### Exercise directions
Find the string "Hlaunch" in the records. Copy every line it appears in.

Data entries
(** X20: [main] returns normally only if everything it did after
    [getOptions] went well: every directory creation, copy and file write
    of the run returned without throwing and every command of the run
    reported success. *)
Theorem main_returns_after_success `{Prng, Names, Locale, Host}
    (fuel : nat) (options : Options.t) (events : list event) (e : event) :
  Program.main fuel options = (events, inr tt) ->
  e ∈ events -> succeeded e.
Proof.
  intros Hrun. revert e. revert Hrun. generalize tt. revert events.
  unfold Program.main.
  apply returned_bind; [apply returned_ensureRoot|]. intros _.
  apply returned_bind; [apply returned_resolve|]. intros projectName.
  destruct (Options.supplied (Options.copy options)) as [copy|].
  - apply returned_log. intros events a. by apply returned_unguarded.
  - apply returned_log.
    apply returned_bind; [apply returned_checked|]. intros _.
    apply returned_bind; [apply returned_addLibraries|]. intros _.
    apply returned_log.
    destruct (flag_set (Options.vscode options));
      [apply returned_initVSCodeProject|].
    intros events a. apply returned_ret.
Qed.

(** X21: with a copy base [main], once [getOptions] has returned, runs no
    command and writes no file, also when libraries to add or the editor
    are asked for: apart from console output it creates the root, probes
    paths and copies the base directory. *)
Theorem copy_mode_only_copies `{Prng, Names, Locale, Host}
    (fuel : nat) (options : Options.t) (copy : string) (e : event) :
  Options.supplied (Options.copy options) = Some copy ->
  e ∈ (Program.main fuel options).1 ->
  (exists args, e = ConsoleLog args) \/
  (exists args, e = ConsoleError args) \/
  e = MkdirSync (Options.root options) true \/
  (exists path, e = ExistsSync path) \/
  exists projectName,
    e = CopySync (path_join (Options.root options) copy)
          (path_join (Options.root options) projectName).
Proof.
  intros Hcopy. revert e. unfold Program.main. rewrite Hcopy.
  apply events_bind.
  { intros e. unfold ensureRoot. destruct (mkdirSync _ true); cbn;
      rewrite ?elem_of_cons, elem_of_nil; intros [->|[->|[]]] || intros [->|[]];
      eauto 10. }
  intros _. apply events_bind.
  { intros e. cbn. rewrite list_elem_of_fmap. intros (path & -> & _).
    eauto 10. }
  intros projectName e. unfold unguarded. destruct (copySync _ _); cbn;
    rewrite ?elem_of_cons, elem_of_nil; intros [->|[->|[]]]; eauto 10.
Qed.

(** X22: with both a name and a copy base, and the root created, [main]
    copies the base directory onto the named one without probing any path:
    an existing directory of that name is not noticed, and what [copySync]
    throws is not caught. *)
Theorem named_copy_is_unchecked `{Prng, Names, Locale, Host}
    (fuel : nat) (options : Options.t) (name copy : string) :
  Options.supplied (Options.name options) = Some name ->
  Options.supplied (Options.copy options) = Some copy ->
  mkdirSync (Options.root options) true = None ->
  Program.main fuel options
  = ([MkdirSync (Options.root options) true;
      ConsoleLog ["Copying project: " +:+ copy +:+ " to " +:+ name];
      CopySync (path_join (Options.root options) copy)
        (path_join (Options.root options) name)],
     match copySync (path_join (Options.root options) copy)
             (path_join (Options.root options) name) with
     | Some err => inl (Uncaught err)
     | None => inr tt
     end).
Proof.
  intros Hname Hcopy Hroot.
  unfold Program.main, ensureRoot, Main.getProjectName, unguarded.
  rewrite Hname, Hcopy, Hroot. cbn. by destruct (copySync _ _).
Qed.

(** X23: when the root directory cannot be created, [main] reports the
    error, exits with 1 and does nothing else after [getOptions]: no probe,
    no command. *)
Theorem root_failure_stops `{Prng, Names, Locale, Host}
    (fuel : nat) (options : Options.t) (err : thrown) :
  mkdirSync (Options.root options) true = Some err ->
  Program.main fuel options
  = ([MkdirSync (Options.root options) true;
      ConsoleError ["Error creating root directory: " +:+ describe err]],
     inl (Exit 1)).
Proof.
  intros Hroot. unfold Program.main, ensureRoot. by rewrite Hroot.
Qed.

(** X24: when [launch.json] cannot be written, [initVSCodeProject] reports
    an error creating [settings.json], the message [writeJson] has for
    every file, and exits with 1 without opening the editor. *)
Theorem launch_failure_names_settings `{Host}
    (fullPath : string) (err : thrown) :
  let vscodeDir := path_join fullPath ".vscode" in
  let settingsFile := path_join vscodeDir "settings.json" in
  let launchFile := path_join vscodeDir "launch.json" in
  mkdirSync vscodeDir false = None ->
  writeTextFileSync settingsFile settings_json = None ->
  writeTextFileSync launchFile launchSettings_json = Some err ->
  VSCode.initVSCodeProject fullPath
  = ([MkdirSync vscodeDir false;
      WriteTextFileSync settingsFile settings_json;
      WriteTextFileSync launchFile launchSettings_json;
      ConsoleError ["Error creating settings.json: " +:+ describe err]],
     inl (Exit 1)).
Proof.
  intros vscodeDir settingsFile launchFile Hdir Hsettings Hlaunch.
  unfold VSCode.initVSCodeProject, VSCode.writeJson.
  fold vscodeDir. fold settingsFile. fold launchFile.
  by rewrite Hdir, Hsettings, Hlaunch.
Qed.

(** X25: when the editor is not asked for, the older monolithic [main]
    and the [main] of main.ts do the same: same events in the same order,
    same end.  (With the editor asked for, main.ts also writes
    [launch.json].) *)
Theorem monolith_main_agrees `{Prng, Names, Locale, Host}
    (fuel : nat) (options : Options.t) :
  flag_set (Options.vscode options) = false ->
  MonolithProgram.main fuel options = Program.main fuel options.
Proof.
  intros Hflag. unfold MonolithProgram.main, Program.main.
  assert (Monolith.getProjectName existsSync fuel options Math_random
          = Main.getProjectName existsSync fuel options Math_random) as ->.
  { unfold Monolith.getProjectName, Main.getProjectName.
    destruct (Options.supplied (Options.name options)); [reflexivity|].
    destruct (Options.supplied (Options.copy options)).
    - apply copy_loop_agrees.
    - destruct (RandomName.constructor _ Math_random); [|reflexivity].
      apply random_loop_agrees. }
  rewrite Hflag. apply bind_ext. intros _. apply bind_ext.
  intros projectName.
  destruct (Options.supplied (Options.copy options)); [reflexivity|].
  apply bind_ext. intros _. unfold Program.initProject.
  rewrite bind_assoc. apply bind_ext. intros [success stderr].
  reflexivity.
Qed.

(** [deno init] goes well, [deno add] fails: the run prints the error and
    the stderr of the command and exits with 1. *)
Lemma main_exits_loudly_witness :
  let options := TestHost.options (Some "bar") None ["x"] false in
  let events :=
    [MkdirSync "/box" true; ConsoleLog ["Creating project: bar"];
     CommandOutput "deno" ["init"; "bar"] (Some "/box");
     ConsoleLog ["Adding libraries:"; "x"];
     CommandOutput "deno" ["add"; "x"] (Some "/box/bar");
     ConsoleError ["Error adding libraries"];
     ConsoleLog ["no such package"]] in
  TestHost.main 0 options = (events, inl (Exit 1)) /\
  1 = 1 /\ exists args, ConsoleError args ∈ events.
Proof.
  intros options events. split; [reflexivity|].
  exact (@main_exits_loudly TestDouble.prng TestDouble.names
           TestDouble.locale TestHost.host 0 options events 1 eq_refl).
Defined.

(** With a library to add and the editor asked for, the plan has three
    commands; [deno add] fails, and the run has made the first two. *)
Lemma main_follows_plan_witness :
  let options := TestHost.options (Some "bar") None ["x"] true in
  Options.supplied (Options.copy options) = None /\
  result (@Main.getProjectName TestDouble.prng TestDouble.names
            TestDouble.locale (@existsSync TestHost.host) 0 options
            (@Math_random TestHost.host))
  = Some (Normal "bar") /\
  @plan TestHost.host options "bar"
  = [CommandOutput "deno" ["init"; "bar"] (Some "/box");
     CommandOutput "deno" ["add"; "x"] (Some "/box/bar");
     CommandOutput "code" ["/box/bar"] None] /\
  follows (@plan TestHost.host options "bar") (TestHost.main 0 options).
Proof.
  intros options. split; [reflexivity|]. split; [reflexivity|].
  split; [reflexivity|].
  exact (@main_follows_plan TestDouble.prng TestDouble.names
           TestDouble.locale TestHost.host 0 options "bar" eq_refl eq_refl).
Defined.

Lemma main_returns_after_success_witness :
  let options := TestHost.options None (Some "foo") [] false in
  let events :=
    [MkdirSync "/box" true; ExistsSync "/box/foo-copy";
     ConsoleLog ["Copying project: foo to foo-copy"];
     CopySync "/box/foo" "/box/foo-copy"] in
  TestHost.main 3 options = (events, inr tt) /\
  CopySync "/box/foo" "/box/foo-copy" ∈ events /\
  @succeeded TestHost.host (CopySync "/box/foo" "/box/foo-copy").
Proof.
  intros options events.
  assert (Hin : CopySync "/box/foo" "/box/foo-copy" ∈ events)
    by (do 3 apply list_elem_of_further; apply list_elem_of_here).
  split; [reflexivity|]. split; [exact Hin|].
  exact (@main_returns_after_success TestDouble.prng TestDouble.names
           TestDouble.locale TestHost.host 3 options events
           (CopySync "/box/foo" "/box/foo-copy") eq_refl Hin).
Defined.

(** Libraries to add and the editor asked for, but a copy base: the run
    copies and does nothing else. *)
Lemma copy_mode_only_copies_witness :
  let options := TestHost.options None (Some "foo") ["x"] true in
  let e := CopySync "/box/foo" "/box/foo-copy" in
  Options.supplied (Options.copy options) = Some "foo" /\
  e ∈ (TestHost.main 3 options).1 /\
  ((exists args, e = ConsoleLog args) \/
   (exists args, e = ConsoleError args) \/
   e = MkdirSync "/box" true \/
   (exists path, e = ExistsSync path) \/
   exists projectName,
     e = CopySync (@path_join TestHost.host "/box" "foo")
           (@path_join TestHost.host "/box" projectName)).
Proof.
  intros options e.
  assert (Hin : e ∈ (TestHost.main 3 options).1)
    by (do 3 apply list_elem_of_further; apply list_elem_of_here).
  split; [reflexivity|]. split; [exact Hin|].
  exact (@copy_mode_only_copies TestDouble.prng TestDouble.names
           TestDouble.locale TestHost.host 3 options "foo" e eq_refl Hin).
Defined.

(** The project [foo] exists and is given both as the name and as the copy
    base: it is copied onto itself, unprobed. *)
Lemma named_copy_is_unchecked_witness :
  let options := TestHost.options (Some "foo") (Some "foo") [] false in
  Options.supplied (Options.name options) = Some "foo" /\
  Options.supplied (Options.copy options) = Some "foo" /\
  @mkdirSync TestHost.host "/box" true = None /\
  @existsSync TestHost.host "/box/foo" = true /\
  TestHost.main 0 options
  = ([MkdirSync "/box" true;
      ConsoleLog ["Copying project: foo to foo"];
      CopySync "/box/foo" "/box/foo"], inr tt).
Proof.
  intros options. repeat (split; [reflexivity|]).
  exact (@named_copy_is_unchecked TestDouble.prng TestDouble.names
           TestDouble.locale TestHost.host 0 options "foo" "foo"
           eq_refl eq_refl eq_refl).
Defined.

Lemma root_failure_stops_witness :
  @mkdirSync TestHost.sealed "/sealed" true
  = Some (ErrorObject "permission denied") /\
  @Program.main TestDouble.prng TestDouble.names TestDouble.locale
    TestHost.sealed 3 TestHost.sealed_options
  = ([MkdirSync "/sealed" true;
      ConsoleError ["Error creating root directory: permission denied"]],
     inl (Exit 1)).
Proof.
  split; [reflexivity|].
  exact (@root_failure_stops TestDouble.prng TestDouble.names
           TestDouble.locale TestHost.sealed 3 TestHost.sealed_options
           (ErrorObject "permission denied") eq_refl).
Defined.

Lemma launch_failure_names_settings_witness :
  @mkdirSync TestHost.sealed "/box/bar/.vscode" false = None /\
  @writeTextFileSync TestHost.sealed "/box/bar/.vscode/settings.json"
    settings_json = None /\
  @writeTextFileSync TestHost.sealed "/box/bar/.vscode/launch.json"
    (@launchSettings_json TestHost.sealed) = Some (OtherValue "read-only") /\
  @VSCode.initVSCodeProject TestHost.sealed "/box/bar"
  = ([MkdirSync "/box/bar/.vscode" false;
      WriteTextFileSync "/box/bar/.vscode/settings.json" settings_json;
      WriteTextFileSync "/box/bar/.vscode/launch.json" "{}";
      ConsoleError ["Error creating settings.json: read-only"]],
     inl (Exit 1)).
Proof.
  repeat (split; [reflexivity|]).
  exact (@launch_failure_names_settings TestHost.sealed "/box/bar"
           (OtherValue "read-only") eq_refl eq_refl eq_refl).
Defined.

Lemma monolith_main_agrees_witness :
  let options := TestHost.options None None ["x"] false in
  flag_set (Options.vscode options) = false /\
  @MonolithProgram.main TestDouble.prng TestDouble.names TestDouble.locale
    TestHost.host 3 options
  = TestHost.main 3 options.
Proof.
  intros options. split; [reflexivity|].
  exact (@monolith_main_agrees TestDouble.prng TestDouble.names
           TestDouble.locale TestHost.host 3 options eq_refl).
Defined.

### Solution to this exercise
  intros vscodeDir settingsFile launchFile Hdir Hsettings Hlaunch.
  by rewrite Hdir, Hsettings, Hlaunch.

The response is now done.